Drug regulatory authorities must request adequate stability data from manufacturers in support of their claims concerning the shelf-life of registered products relevant to their countries. These data must be evaluated in the light of scientific knowledge and experience.
They should develop means to ensure that relevant information on shelf-life and storage conditions is readily available to all concerned, for example by establishing regulations on labelling. They should ensure, when inspections of manufacturing establishments are carried out in accordance with the requirements of Good Practices in the Manufacture and Quality Control of Drugs (4), that appropriate stability-testing programmes for marketed products are being followed.

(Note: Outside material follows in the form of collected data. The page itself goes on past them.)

(** [Display]. *)
Definition trap_message (t : Trap) : string :=
  let desc := match t with
  | StackOverflow => "call stack exhausted"
  | MemoryOutOfBounds => "out of bounds memory access"
  | HeapMisaligned => "unaligned atomic"
  | TableOutOfBounds => "undefined element: out of bounds table access"
  | IndirectCallToNull => "uninitialized element"
  | BadSignature => "indirect call type mismatch"
  | IntegerOverflow => "integer overflow"
  | IntegerDivisionByZero => "integer divide by zero"
  | BadConversionToInteger => "invalid conversion to integer"
  | UnreachableCodeReached => "wasm `unreachable` instruction executed"
  | Interrupt => "interrupt"
  | AlwaysTrapAdapter => "degenerate component adapter called"
  | OutOfFuel => "all fuel consumed by WebAssembly"
  | AtomicWaitNonSharedMemory => "atomic wait on non-shared memory"
  | NullReference => "null reference"
  | NullI31Ref => "null i31 reference"
  | CannotEnterComponent => "cannot enter component instance"
  end in
  ("wasm trap: " +:+ desc)%string.

Record TrapInformation := { trap_offset : Z; trap_code : Trap }.

Record TrapEncodingBuilder := {
  t_offsets : list Z;
  t_traps : list Z;
  t_last_offset : Z
}.
Definition trap_builder_default : TrapEncodingBuilder :=
  {| t_offsets := []; t_traps := []; t_last_offset := 0 |}.

Fixpoint push_traps {E} (oc : bool) (func_start : Z) (b : TrapEncodingBuilder)
    (traps : list TrapInformation) : outcome E TrapEncodingBuilder :=
  match traps with
  | [] => Ok b
  | info :: traps' =>
      pos ← arith oc 32 (func_start + trap_offset info);
      assert_ (t_last_offset b <=? pos);;
      push_traps oc func_start
        {| t_offsets := t_offsets b ++ [pos]; t_traps := t_traps b ++ [as_u8 (trap_code info)];
           t_last_offset := pos |} traps'
  end.

(** [TrapEncodingBuilder::push]. *)
Definition trap_push {E} (oc : bool) (b : TrapEncodingBuilder) (start end_ : Z)
    (traps : list TrapInformation) : outcome E TrapEncodingBuilder :=
  func_start ← unwrap (checked 32 start);
  func_end ← unwrap (checked 32 end_);
  assert_ (t_last_offset b <=? func_start);;
  b' ← push_traps oc func_start b traps;
  Ok {| t_offsets := t_offsets b'; t_traps := t_traps b'; t_last_offset := func_end |}.

(** ** Source positions *)

(** [FilePos]: [u32::MAX] stands for no position. *)
Definition FilePos := Z.
Definition file_pos_new {E} (pos : Z) : outcome E FilePos :=
  assert_ (negb (pos =? u32_max));;
  Ok pos.
Definition file_offset (p : FilePos) : option Z := if p =? u32_max then None else Some p.
Definition file_pos_default : FilePos := u32_max.

Record InstructionAddressMap := { srcloc : FilePos; code_offset : Z }.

Guidelines and inspections are necessary to ensure that drug products are adequately handled and stored in the pharmaceutical supply system - for example, by requiring that the temperature regimen recommended by the manufacturer is followed, that there is appropriate control of other environmental factors, that a proper system of stock rotation (“first-in-first-out” rule) is maintained, and that expired products are destroyed. More detailed consideration of such factors is to be found in publications by FIP and IFPMA (7) and others (8, 9). The importance of adequate storage facilities cannot be overemphasized. Experience in many countries proves that investment in warehouses is cost-effective. Products should be monitored by random visual inspection and where possible by laboratory testing at various stages in the distribution system (including hospital wards).